Hacker News new | ask | show | jobs
by painted-now 1063 days ago
Can anyone recommend some paper or overview on how "sampling" / "decoding" is done in the e2e neural network age? I know how decoding was done for machine translation and speech recognition back in the HMM times (i.e. https://en.wikipedia.org/wiki/Viterbi_algorithm and https://en.wikipedia.org/wiki/Beam_search). These days I get the impression people just do "greedy" - but I don't really know. Any recommendations for info on that topic?

Edit: Forgot Viterbi

2 comments

Its greedy and random :) Instead of a paper, I would recommend the algorithms of most LMM implementations (rwkv.cpp has a relatively clean implementation in python https://github.com/saharNooby/rwkv.cpp/blob/master/rwkv/samp...)
I guess I need to sit down and study this stuff in more detail, but do I understand correctly that the code you shared makes the decisions for each position independently?
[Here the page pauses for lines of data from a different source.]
(** C5: [save] is atomic for an observer of the target path.  Interrupted
    after any number of steps, the path holds what it held before or all of
    the new envelope; it holds the old contents up to the rename, which is
    the last step, and the new envelope once [save] has run. *)
Theorem save_is_atomic `{P : Primitives} (m : Manager) (r : nat)
    (tmp target : string) (s : gmap string bytes) :
  tmp <> target ->
  (forall n,
     interrupted n (save_steps m r tmp target) s !! target = s !! target
     \/ interrupted n (save_steps m r tmp target) s !! target = Some (save m r))
  /\ (forall n, n < length (save_steps m r tmp target) ->
        interrupted n (save_steps m r tmp target) s !! target = s !! target)
  /\ fs_run (save_steps m r tmp target) s !! target = Some (save m r).
Proof.
  intros Hne. unfold save_steps, write_atomically, interrupted.
  set (content := save m r).
  assert (Hbefore : forall n, n <= S (S (length content)) ->
            fs_run (take n (OpenTemp tmp :: map (WriteByte tmp) content
                            ++ [Flush tmp; Rename tmp target])) s !! target
            = s !! target).
  { intros n Hn. destruct n as [| n]; [reflexivity |].
    cbn [take fs_run foldl fs_step].
    change (foldl fs_step ?s' ?ops) with (fs_run ops s').
    rewrite take_app. rewrite take_writes, fs_run_app, length_map.
    assert (Htail : take (n - length content) [Flush tmp; Rename tmp target] = []
                    \/ take (n - length content) [Flush tmp; Rename tmp target]
                       = [Flush tmp]).
    { destruct (n - length content) as [| [| k]] eqn:Hk; cbn; auto. lia. }
    destruct Htail as [-> | ->]; cbn [fs_run foldl fs_step];
      rewrite fs_run_writes_other by exact Hne;
      apply lookup_insert_ne, Hne. }
  assert (Hafter : fs_run (OpenTemp tmp :: map (WriteByte tmp) content
                           ++ [Flush tmp; Rename tmp target]) s !! target
                   = Some content).
  { cbn [fs_run foldl fs_step].
    change (foldl fs_step ?s' ?ops) with (fs_run ops s').
    rewrite fs_run_app. cbn [fs_run foldl fs_step].
    rewrite (fs_run_writes tmp content []) by apply lookup_insert_eq.
    apply lookup_insert_eq. }
  assert (Hlen : length (OpenTemp tmp :: map (WriteByte tmp) content
                         ++ [Flush tmp; Rename tmp target])
                 = S (S (S (length content)))).
  { cbn [length]. rewrite length_app, length_map. cbn. lia. }
  repeat split.
  - intros n. destruct (decide (n <= S (S (length content)))) as [Hn | Hn].
    + left. apply Hbefore, Hn.
    + right. rewrite take_ge by lia. exact Hafter.
  - intros n Hn. apply Hbefore. lia.
  - exact Hafter.
Qed.

Lemma save_is_atomic_witness :
  let s : gmap string bytes := {[ "credentials" := Samples.stored_file ]} in
  let steps := save_steps (P := Reference.primitives) Samples.unprotected_manager 4
                          "credentials.tmp" "credentials" in
  (forall n,
     interrupted n steps s !! "credentials" = s !! "credentials"
     \/ interrupted n steps s !! "credentials"
        = Some (save Samples.unprotected_manager 4))
  /\ (forall n, n < length steps ->
        interrupted n steps s !! "credentials" = s !! "credentials")
  /\ fs_run steps s !! "credentials" = Some (save Samples.unprotected_manager 4).
Proof.
  apply (save_is_atomic (P := Reference.primitives) Samples.unprotected_manager 4
           "credentials.tmp" "credentials"
           {[ "credentials" := Samples.stored_file ]}).
  discriminate.
Defined.

End CoreFacts.

(** * The shell on the reference store *)

Module StoreRuns.
Import Shell.

(** The file saved under the empty password rejects every other password. *)
Lemma unprotected_rejects (p : string) :
  p <> "" ->
  cm_load (CredentialsAPI := Samples.store) (Some Samples.unprotected_file) p
    = inr (IncorrectPasswordError "Incorrect password").
Proof.
  intros Hne. cbn [cm_load Samples.store Core.api].
  unfold Samples.unprotected_file.
  rewrite (CoreFacts.load_save_other_key (laws := ReferenceFacts.contracts));
    [reflexivity |].
  intros H. apply ReferenceFacts.derive_distinct in H. contradiction.
Qed.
I am just astonished that this produces any coherent output. Also it is not clear to me how the length of the output sequence is determined.
Once the stop token is likeliest
Just reading through the GPT4 documentation it doesn’t seem like there’s a ton of difference with what you’ve mentioned.

https://platform.openai.com/docs/api-reference/completions/c...

Of course we now know that GPT4 is a Mixture of Experts, so under the hood they’re parallelizing computation. They also include a way to modify the logits with presence/frequency penalty terms.